OLG wertet Antrag auf Widereinseitzung als Rechtsbeschwerde

16. Januar 2021 Thema abonnieren
 Von 
DasBesteAmNorden
Status:
Frischling
(7 Beiträge, 0x hilfreich)
OLG wertet Antrag auf Widereinseitzung als Rechtsbeschwerde

Hallo, ich bin neu hier und habe gleich mal eine Frage zu einem fiktiven Fall.

Gegen einen Beschuldigten wird wegen einer Verkehrsordnungswidrigkeit ein Ordnungswidrigkeitenverfahren eingeleitet. Der Beschuldigte äußert sich schriftlich hierzu. Ein Bußgeldbescheid wird erlassen. Ein begründeter Widerspruch hiergegen wird vom Beschuldigten eingereicht. In diesem wird bereits angemerkt, dass er ggf. um die Durchführung einer mündlichen Hauptverhandlung bittet. Verfahren geht von der Bußgeldstelle an die Staatsanwaltschaft und dann an das zuständige Amtsgericht. Dieses fragt bei dem Beschuldigten schriftlich an, ob dieser einer Entscheidung im Beschlusswege zustimmt. Dies verneint der Beschuldigte in einem fristgerecht abgesandten und empfangenen Fax an das AG und bittet zeitgleich um Einsicht in die Akte. Das AG entscheidet trotzdem durch Beschluss, auf die beantragte Akteneinsicht wird nicht geantwortet. Der Beschuldigte reagiert darauf mit einem Antrag auf Widereinsetzung in den vorherigen Stand und verweist darauf, dass er einer Entscheidung im Beschlusswege mehrfach wiedersprochen hat. Eine Empfangsbestätigung des Faxes wird beigefügt. Zusätzlich verweist der Beschuldigte darauf, dass erbei einer Weigerung des Gerichts seinem Antrag auf Widereinsetzung stattzugeben, mit einer Rechtsbeschwerde reagieren werde. Abermals wird um Akteneinsicht gebeten. Eine Rechtsbeschwerde wird nicht eingelegt. Eine Antwort des AG bleibt aus. Nach mehr als einem halben Jahr bekommt der Beschuldigte einen Beschluss des zuständigen OLG zugesandt. Es wird ausgeführt, dass das Schreiben mit dem Antrag auf Widereinsetzung des Beschuldigten als Rechtsbeschwerde zu werten sei. In der Sache wird dem Beschuldigten Recht gegeben (das AG hätte nicht durch Beschluss entscheiden dürfen). Die Rechtsbeschwerde wird aber als unzulässig zurückgewiesen, da sie nicht formwirksam sei (nicht durch RA oder zu Protokoll eingereicht).
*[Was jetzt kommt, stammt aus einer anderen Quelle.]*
(** C9, counterexample: a persisted value that is neither [light] nor
    [dark] becomes the document attribute as it is. *)
Lemma invalid_stored_theme_is_kept :
  data_theme
    (MsuNavbar.setupThemeToggle
       {| data_theme := None; stored := Some (lit "blue");
          buttons := MsuNavbar.rendered_buttons |})
  = Some (lit "blue").
Proof. vm_compute. reflexivity. Qed.

(** C9, as amended.  The read at setup gives the document attribute the
    persisted value when there is one and it is not empty, in particular
    when it is [light] or [dark], and [light] when none is persisted or
    the persisted one is empty; the persisted value itself is left as it
    is. *)
Theorem setup_reads_stored_theme (dt : option jsstring) (b : ThemeButtons) :
  (forall f : ThemeFlag,
     data_theme
       (MsuNavbar.setupThemeToggle
          {| data_theme := dt; stored := Some (flag_name f); buttons := b |})
     = Some (flag_name f)) /\
  (forall c s,
     data_theme
       (MsuNavbar.setupThemeToggle
          {| data_theme := dt; stored := Some (c :: s); buttons := b |})
     = Some (c :: s)) /\
  data_theme
    (MsuNavbar.setupThemeToggle {| data_theme := dt; stored := None; buttons := b |})
  = Some (flag_name light) /\
  data_theme
    (MsuNavbar.setupThemeToggle {| data_theme := dt; stored := Some []; buttons := b |})
  = Some (flag_name light) /\
  (forall st, stored (MsuNavbar.setupThemeToggle st) = stored st).
Proof.
  repeat split.
  intros []; vm_compute; reflexivity.
Qed.

(** * Further properties of card.js *)

(** ** [escapeHtml] *)

(** X1.  [escapeHtml] loses nothing: two texts have the same escaped form
    only when they are the same text. *)
Theorem escapeHtml_injective (s t : jsstring) :
  escapeHtml s = escapeHtml t <-> s = t.
Proof.
  split; [|now intros ->].
  intros H. rewrite <- (unescapeHtml_escapeHtml s), H.
  apply unescapeHtml_escapeHtml.
Qed.

(** ** [MsuCard.render] *)

(** The warnings of [render] are those of its two parses, [badges]
    first. *)
Lemma render_warnings (P : Platform) (a : Attrs) :
  fst (render P a) =
  snd (parse_or_warn (lit "Failed to parse badges JSON:")
         (attr_or (badges a) (lit "[]")))
  ++ snd (parse_or_warn (lit "Failed to parse color-badges JSON:")
            (attr_or (color_badges a) (lit "[]"))).
Proof.
  unfold render.
  destruct (parse_or_warn (lit "Failed to parse badges JSON:")
              (attr_or (badges a) (lit "[]"))) as [b w1].
  destruct (parse_or_warn (lit "Failed to parse color-badges JSON:")
              (attr_or (color_badges a) (lit "[]"))) as [cb w2].
  reflexivity.
Qed.

Lemma render_eq (P : Platform) (a : Attrs) :
  render P a = (fst (render P a), snd (render P a)).
Proof. now destruct (render P a). Qed.

(** X2.  [escapeHtml] leaves a double quote as it is, so a link address
    that holds one is written with the quote bare inside the quoted
    [href] attribute of the card's markup. *)
Theorem href_quote_is_not_escaped (P : Platform) (a : Attrs)
  (h1 h2 html : jsstring) :
  href a = Some (h1 ++ dquote :: h2) ->
  snd (render P a) = inr html ->
  exists rest,
    html = lit "<a href=~" ++ escapeHtml h1 ++ dquote :: escapeHtml h2
           ++ lit "~ class=~card-link~ style=~text-decoration: none; color: inherit; display: block;~>"
           ++ rest.
Proof.
  intros Hh H. rewrite render_shape in H.
  destruct (badgeContainer P (parsed (color_badges a)) (parsed (badges a)) [])
    as [e|m]; [discriminate|].
  cbn [bind ret] in H. inv H. unfold card_open. rewrite Hh.
  assert (attr_truthy (Some (h1 ++ dquote :: h2)) = true) as ->
    by (destruct h1; reflexivity).
  assert (attr_or (Some (h1 ++ dquote :: h2)) [] = h1 ++ dquote :: h2) as ->
    by (destruct h1; reflexivity).
  rewrite escapeHtml_app, escapeHtml_cons.
  replace (escape_unit dquote) with [dquote] by (vm_compute; reflexivity).
  eexists. rewrite <- !app_assoc. cbn [app]. reflexivity.
Qed.

(** X2, witness. *)
Lemma href_quote_is_not_escaped_witness :
  exists rest,
    lit "<a href=~x~ onclick=alert(1) x=~ class=~card-link~ style=~text-decoration: none; color: inherit; display: block;~><div class=~card~><h4 class=~card-title~>Untitled</h4></div></a>"
    = lit "<a href=~" ++ escapeHtml (lit "x")
      ++ dquote :: escapeHtml (lit " onclick=alert(1) x=")
      ++ lit "~ class=~card-link~ style=~text-decoration: none; color: inherit; display: block;~>"
      ++ rest.
Proof.
  apply (@href_quote_is_not_escaped lexical quoted_href_card).
  - reflexivity.
  - vm_compute. reflexivity.
Defined.

(** The card recovers from a malformed [color-badges] as it does from a
    malformed [badges]; its warning comes last. *)
Lemma card_recovers_from_malformed_color_badges (P : Platform) (a : Attrs)
  (json : jsstring) :
  json <> [] -> JSON.parse json = None ->
  render P (set_color_badges a json) =
  (fst (render P (unset_color_badges a))
     ++ [(lit "Failed to parse color-badges JSON:", json)],
   snd (render P (unset_color_badges a))).
Proof.
  intros Hne Hp.
  unfold render, set_color_badges, unset_color_badges, parse_or_warn.
  cbn [title description badges color_badges variant icon href].
  destruct json as [|c json]; [contradiction|]. cbn [attr_or].
  rewrite Hp.
  replace (JSON.parse (lit "[]")) with (Some (JArr []))
    by (vm_compute; reflexivity).
  destruct (JSON.parse (attr_or (badges a) (lit "[]")));
    cbn [fst snd]; now rewrite app_nil_r.
Qed.

(** X3.  A badge list that is not JSON costs the card nothing but the
    list: with a malformed [badges], or a malformed [color-badges], the
    card renders exactly what it renders without that attribute, and logs
    one warning more, which carries the text of the attribute. *)
Theorem card_recovers_from_malformed_lists (P : Platform) (a : Attrs)
  (json : jsstring) :
  json <> [] -> JSON.parse json = None ->
  render P (set_badges a json) =
  ((lit "Failed to parse badges JSON:", json)
     :: fst (render P (unset_badges a)),
   snd (render P (unset_badges a)))
  /\ render P (set_color_badges a json) =
     (fst (render P (unset_color_badges a))
        ++ [(lit "Failed to parse color-badges JSON:", json)],
      snd (render P (unset_color_badges a))).
Proof.
  intros Hne Hp. split.
  - now apply card_recovers_from_malformed_badges.
  - now apply card_recovers_from_malformed_color_badges.
Qed.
Der Beschuldigte begründet, dass er den Verweis auf die drohende Rechtsbeschwerde ausschließlich als Druckmittel in das Schreiben mit dem Antrag auf Widereinsetzung eingefügt hat. Tatsächlich wollte er diese jedoch ganz bewusst nicht einreichen, da ihm bereits zuvor bewusst war, dass das Prozesskostenrisiko (speziell durch die Anwaltspflicht am OLG) wesentlich steigen würde.

Hat der Beschuldigte noch eine Möglichkeit gegen den Beschluss des OLG anzugehen?

Vielen Dank für eure Antworten in Voraus!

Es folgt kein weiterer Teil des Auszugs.